[Excerpts from a dataset]
(* ===== verification/TemplateRuns.v ===== *)
(** * Templates: runs

    What the operations answer ([run_op], the instance [ports]), the requests
    the service accepts and the program that serves each, and the two ways they
    run: histories and interleavings ([Programs]). *)
From S2P Require Import Prelude Tables Programs ProgramLogic ApprovalDomain ContentHash TemplateDomain.
From S2P Require Import TemplateRepo Templates.
From stdpp Require Import relations.
Local Open Scope Z_scope.

(** ** What an operation answers *)

Definition write (r : Result Store) (st : Store) : Result unit * Store :=
  match r with inl e => (inl e, st) | inr st' => (inr tt, st') end.

Section answers.
Context `{UuidText} `{SignedURL}.

(** The answer at time [t]; [u] is the UUID drawn, if one is. *)
Definition run_op {B} (o : Op B) (t : Time) (u : string) (st : Store) : Result B * Store :=
  match o in Op B return Result B * Store with
  | RepoCreateTemplate x => write (TemplateRepo.CreateTemplate x st) st
  | RepoGetTemplate tenant id => (TemplateRepo.GetTemplate tenant id st, st)
  | RepoGetTemplateByKey tenant key => (GetTemplateByKey tenant key st, st)
  | RepoListTemplates f => (TemplateRepo.ListTemplates f st, st)
  | RepoUpdateTemplate x => write (UpdateTemplate x st) st
  | RepoCreateVersion v => write (CreateVersion v st) st
  | RepoGetVersion tid n => (TemplateRepo.GetVersion tid n st, st)
  | RepoGetVersionByID id => (GetVersionByID id st, st)
  | RepoUpdateVersion v => write (UpdateVersion v st) st
  | RepoObsoletePreviousPublished tid keep => write (ObsoletePreviousPublished t tid keep st) st
  | RepoGetApprovalConfig tid => (GetApprovalConfig tid st, st)
  | RepoUpsertApprovalConfig c => write (TemplateRepo.UpsertApprovalConfig c st) st
  | RepoAppendAudit e => write (AppendAudit e st) st
  | RepoListAudit tid l o => (TemplateRepo.ListAudit tid l o st, st)
  | PresignPUT key => (inr (signed_url "PUT" key), st)
  | PresignGET key => (inr (signed_url "GET" key), st)
  | PresignHeadContentHash key => (HeadContentHash key st, st)
  | PresignDelete key => write (TemplateRepo.Delete key st) st
  | ClockNow => (inr t, st)
  | UUIDNew => (inr u, st)
  end.

(** Whatever goes to the database or the object store may fail: a lost
    connection, a context that is done, a limit of the server. Clock and
    UUIDs do not. *)
Definition may_fail {B} (o : Op B) : bool :=
  match o with ClockNow | UUIDNew => false | _ => true end.

#[export] Instance ports : Ports Op Store string :=
  {| step := @run_op; fallible := @may_fail |}.
End answers.

(** ** Requests *)

Inductive Call :=
  | CallCreateTemplate (cmd : CreateTemplateCmd)
  | CallCreateNextVersion (tenantID actor templateID : string)
  | CallPresignAutosave (tenantID templateID : string) (n : Z)
  | CallCommitAutosave (tenantID actor templateID : string) (n : Z) (expected : string)
  | CallUpdateSchemas (tenantID actor templateID : string) (n : Z) (metadata : MetadataSchema)
      (phs : list Placeholder) (expected : string)
  | CallSubmitForReview (tenantID actor templateID : string) (n : Z)
  | CallReview (tenantID actor : string) (roles : list string) (templateID : string) (n : Z)
      (accept : bool)
  | CallApprove (tenantID actor : string) (roles : list string) (templateID : string) (n : Z)
      (accept : bool)
  | CallArchiveTemplate (tenantID actor templateID : string)
  | CallUpsertApprovalConfig (tenantID actor templateID : string) (roles : list string)
      (reviewerRole : option string) (approverRole : string)
  | CallGetTemplate (tenantID id : string)
  | CallGetVersion (tenantID templateID : string) (n : Z)
  | CallListTemplates (f : ListFilter)
  | CallListAudit (tenantID templateID : string) (limit offset : Z)
  | CallGetDocxURL (tenantID templateID : string) (n : Z).

Inductive Reply :=
  | ReplyTemplate (t : Template)
  | ReplyVersion (v : TemplateVersion)
  | ReplyCreated (t : Template) (v : TemplateVersion)
  | ReplyUpload (url key : string) (expires : Time)
  | ReplyConfig (c : ApprovalConfig)
  | ReplyTemplates (l : list Template)
  | ReplyAudit (l : list AuditEvent)
  | ReplyURL (url : string).

Section requests.
Context `{UuidText} `{SignedURL} `{RegexpSyntax}.

Definition serve (c : Call) : PM Reply :=
  match c with
  | CallCreateTemplate cmd =>
      r ← CreateTemplate cmd; mret (ReplyCreated r.1 r.2)
  | CallCreateNextVersion tenant actor tid =>
      v ← CreateNextVersion tenant actor tid; mret (ReplyVersion v)
  | CallPresignAutosave tenant tid n =>
      r ← PresignAutosave tenant tid n; mret (ReplyUpload r.1.1 r.1.2 r.2)
  | CallCommitAutosave tenant actor tid n expected =>
      v ← CommitAutosave tenant actor tid n expected; mret (ReplyVersion v)
  | CallUpdateSchemas tenant actor tid n metadata phs expected =>
      v ← UpdateSchemas None tenant actor tid n metadata phs expected; mret (ReplyVersion v)
  | CallSubmitForReview tenant actor tid n =>
      v ← SubmitForReview tenant actor tid n; mret (ReplyVersion v)
  | CallReview tenant actor roles tid n accept =>
      v ← Review tenant actor roles tid n accept; mret (ReplyVersion v)
  | CallApprove tenant actor roles tid n accept =>
      v ← Approve tenant actor roles tid n accept; mret (ReplyVersion v)
  | CallArchiveTemplate tenant actor tid =>
      t ← ArchiveTemplate tenant actor tid; mret (ReplyTemplate t)
  | CallUpsertApprovalConfig tenant actor tid roles reviewer approver =>
      c ← UpsertApprovalConfig tenant actor tid roles reviewer approver; mret (ReplyConfig c)
  | CallGetTemplate tenant id => t ← GetTemplate tenant id; mret (ReplyTemplate t)
  | CallGetVersion tenant tid n => v ← GetVersion tenant tid n; mret (ReplyVersion v)
  | CallListTemplates f => l ← ListTemplates f; mret (ReplyTemplates l)
  | CallListAudit tenant tid limit offset =>
      l ← ListAudit tenant tid limit offset; mret (ReplyAudit l)
  | CallGetDocxURL tenant tid n => u ← GetDocxURL tenant tid n; mret (ReplyURL u)
  end.

(** A client puts an object through a URL it was given. *)
Definition upload (key content : string) (st : Store) : Store :=
  with_objects (<[key := content]> (st_objects st)) st.

Definition uploads (st st' : Store) : Prop := exists key content, st' = upload key content st.
End requests.

(** Histories and interleavings of requests, clients uploading in between. *)
Abbreviation turn := (Programs.turn serve uploads).
Abbreviation history := (Programs.history serve uploads).
Abbreviation Pool := (Programs.Pool (Op := Op) (St := Store) (Reply := Reply)).
Abbreviation pool_step := (Programs.pool_step serve uploads).
Abbreviation interleaved := (Programs.interleaved serve uploads).

(** * Templates: the program logic

    The rules of [ProgramLogic] for the operations of the template services. *)

Section wp.
Context `{UuidText} `{SignedURL} (P : Protocol Store).
Context `{!PreOrder (pr_guar P)}.

(** Writing: a statement that succeeds or changes nothing. *)
Lemma wpe_write (o : Op unit) (f : Time -> Store -> Result Store) (Q : unit -> Store -> Prop) st :
  (forall t u st', run_op o t u st' = write (f t st') st') ->
  (forall st1 t st2, pr_rely P st st1 -> pr_inv P st1 -> f t st1 = inr st2 ->
     pr_inv P st2 /\ pr_guar P st1 st2 /\ Q tt st2) ->
  wpe P (call o) Q st.
Proof.
  intros Ho HQ. apply (wpe_call P). intros st1 t u r st2 Hr Hi. change (step o t u st1) with (run_op o t u st1). rewrite Ho. unfold write.
  destruct (f t st1) as [e|st'] eqn:Hf; intros [= <- <-].
  - split_and!; [done|reflexivity|done].
  - by eapply HQ.
Qed.

Lemma wpe_now (Q : Time -> Store -> Prop) st :
  (forall t st1, pr_rely P st st1 -> pr_inv P st1 -> Q t st1) -> wpe P now Q st.
Proof.
  intros HQ. apply (wpe_call P). intros st1 t u r st2 Hr Hi [= <- <-].
  split_and!; [done|reflexivity|by apply HQ].
Qed.

Lemma wpe_new_uuid (Q : string -> Store -> Prop) st :
  (forall u st1, pr_rely P st st1 -> pr_inv P st1 -> Q u st1) -> wpe P new_uuid Q st.
Proof.
  intros HQ. apply (wpe_call P). intros st1 t u r st2 Hr Hi [= <- <-].
  split_and!; [done|reflexivity|by apply HQ].
Qed.

End wp.
(* ===== verification/TemplateSafety.v ===== *)
(** * Templates: what holds under any interleaving

    Whatever the requests, however their operations interleave, whichever of
    them fail and wherever a process dies: the keys of the tables, and in every
    stored version the segregation of duties, the marks its status calls for
    and a placeholder schema that passes validation. *)
From S2P Require Import Prelude Tables Programs ProgramLogic ApprovalDomain ContentHash TemplateDomain PlaceholderFacts TemplateRepo Templates TemplateRuns.
From stdpp Require Import relations.
Local Open Scope Z_scope.

(** ** Rows keep their identity *)

Record same_key (v v' : TemplateVersion) : Prop := {
  key_id : tv_ID v' = tv_ID v;
  key_template : tv_TemplateID v' = tv_TemplateID v;
  key_number : tv_VersionNumber v' = tv_VersionNumber v;
  key_author : tv_AuthorID v' = tv_AuthorID v;
  key_created : tv_CreatedAt v' = tv_CreatedAt v
}.

#[export] Instance same_key_preorder : PreOrder same_key.
Proof. split; [by intros v|]. intros v1 v2 v3 [] []. split; congruence. Qed.

Record same_template (t t' : Template) : Prop := {
  template_id : te_ID t' = te_ID t;
  template_tenant : te_TenantID t' = te_TenantID t;
  template_creator : te_CreatedBy t' = te_CreatedBy t
}.

#[export] Instance same_template_preorder : PreOrder same_template.
Proof. split; [by intros t|]. intros t1 t2 t3 [] []. split; congruence. Qed.

Record extends (st st' : Store) : Prop := {
  extends_versions : grows same_key (st_versions st) (st_versions st');
  extends_templates : grows same_template (st_templates st) (st_templates st')
}.

#[export] Instance extends_preorder : PreOrder extends.
Proof.
  split; [intros st; split; reflexivity|].
  intros st1 st2 st3 [] []. split; by etrans.
Qed.

(** A version a program holds in memory comes from a row. *)
Definition known (v : TemplateVersion) (st : Store) : Prop :=
  exists row, row ∈ st_versions st /\ same_key row v.

Lemma known_extends v st st' : extends st st' -> known v st -> known v st'.
Proof.
  intros [(l1 & new & Heq & HF) _] (row & Hrow & Hk).
  destruct (updated_forall _ _ _ HF row Hrow) as (row' & Hrow' & Hk').
  exists row'. rewrite Heq. split; [set_solver|]. destruct Hk, Hk'. split; congruence.
Qed.

(** ** What a stored version satisfies *)

Definition open_status (s : VersionStatus) : Prop :=
  s = VersionStatusDraft \/ s = VersionStatusInReview \/ s = VersionStatusApproved.

Record version_ok `{RegexpSyntax} (v : TemplateVersion) : Prop := {
  (** Segregation of duties: author, reviewer and approver differ. *)
  reviewer_not_author : forall r, tv_ReviewerID v = Some r -> r <> tv_AuthorID v;
  approver_distinct : forall a, tv_ApproverID v = Some a ->
    a <> tv_AuthorID v /\ tv_ReviewerID v <> Some a;
  (** The marks of each status. *)
  submitted_marked : tv_Status v = VersionStatusInReview \/ tv_Status v = VersionStatusApproved ->
    is_Some (tv_SubmittedAt v);
  approved_reviewed : tv_Status v = VersionStatusApproved ->
    is_Some (tv_PendingReviewerRole v) /\ is_Some (tv_ReviewerID v) /\ is_Some (tv_ReviewedAt v);
  released_approved : tv_Status v = VersionStatusPublished \/ tv_Status v = VersionStatusObsolete ->
    is_Some (tv_ApproverID v) /\ is_Some (tv_PublishedAt v)
    /\ (is_Some (tv_PendingReviewerRole v) -> is_Some (tv_ReviewerID v));
  open_unapproved : open_status (tv_Status v) -> tv_ApproverID v = None;
  (** The schema is one the validation accepts. *)
  schema_valid : schema_ok (tv_PlaceholderSchema v);
  options_valid : validate_options (tv_PlaceholderSchema v) = inr tt
}.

### What you are asked to do
The required output is the stretch of entries above from the line containing "- split_and!; [done|reflexivity|done]." through the line containing "split; [intros st; split; reflexivity|].", reproduced exactly.

### Your solution
  - split_and!; [done|reflexivity|done].
  - by eapply HQ.
Qed.

Lemma wpe_now (Q : Time -> Store -> Prop) st :
  (forall t st1, pr_rely P st st1 -> pr_inv P st1 -> Q t st1) -> wpe P now Q st.
Proof.
  intros HQ. apply (wpe_call P). intros st1 t u r st2 Hr Hi [= <- <-].
  split_and!; [done|reflexivity|by apply HQ].
Qed.

Lemma wpe_new_uuid (Q : string -> Store -> Prop) st :
  (forall u st1, pr_rely P st st1 -> pr_inv P st1 -> Q u st1) -> wpe P new_uuid Q st.
Proof.
  intros HQ. apply (wpe_call P). intros st1 t u r st2 Hr Hi [= <- <-].
  split_and!; [done|reflexivity|by apply HQ].
Qed.

End wp.
(* ===== verification/TemplateSafety.v ===== *)
(** * Templates: what holds under any interleaving

    Whatever the requests, however their operations interleave, whichever of
    them fail and wherever a process dies: the keys of the tables, and in every
    stored version the segregation of duties, the marks its status calls for
    and a placeholder schema that passes validation. *)
From S2P Require Import Prelude Tables Programs ProgramLogic ApprovalDomain ContentHash TemplateDomain PlaceholderFacts TemplateRepo Templates TemplateRuns.
From stdpp Require Import relations.
Local Open Scope Z_scope.

(** ** Rows keep their identity *)

Record same_key (v v' : TemplateVersion) : Prop := {
  key_id : tv_ID v' = tv_ID v;
  key_template : tv_TemplateID v' = tv_TemplateID v;
  key_number : tv_VersionNumber v' = tv_VersionNumber v;
  key_author : tv_AuthorID v' = tv_AuthorID v;
  key_created : tv_CreatedAt v' = tv_CreatedAt v
}.

#[export] Instance same_key_preorder : PreOrder same_key.
Proof. split; [by intros v|]. intros v1 v2 v3 [] []. split; congruence. Qed.

Record same_template (t t' : Template) : Prop := {
  template_id : te_ID t' = te_ID t;
  template_tenant : te_TenantID t' = te_TenantID t;
  template_creator : te_CreatedBy t' = te_CreatedBy t
}.

#[export] Instance same_template_preorder : PreOrder same_template.
Proof. split; [by intros t|]. intros t1 t2 t3 [] []. split; congruence. Qed.

Record extends (st st' : Store) : Prop := {
  extends_versions : grows same_key (st_versions st) (st_versions st');
  extends_templates : grows same_template (st_templates st) (st_templates st')
}.

#[export] Instance extends_preorder : PreOrder extends.
Proof.
  split; [intros st; split; reflexivity|].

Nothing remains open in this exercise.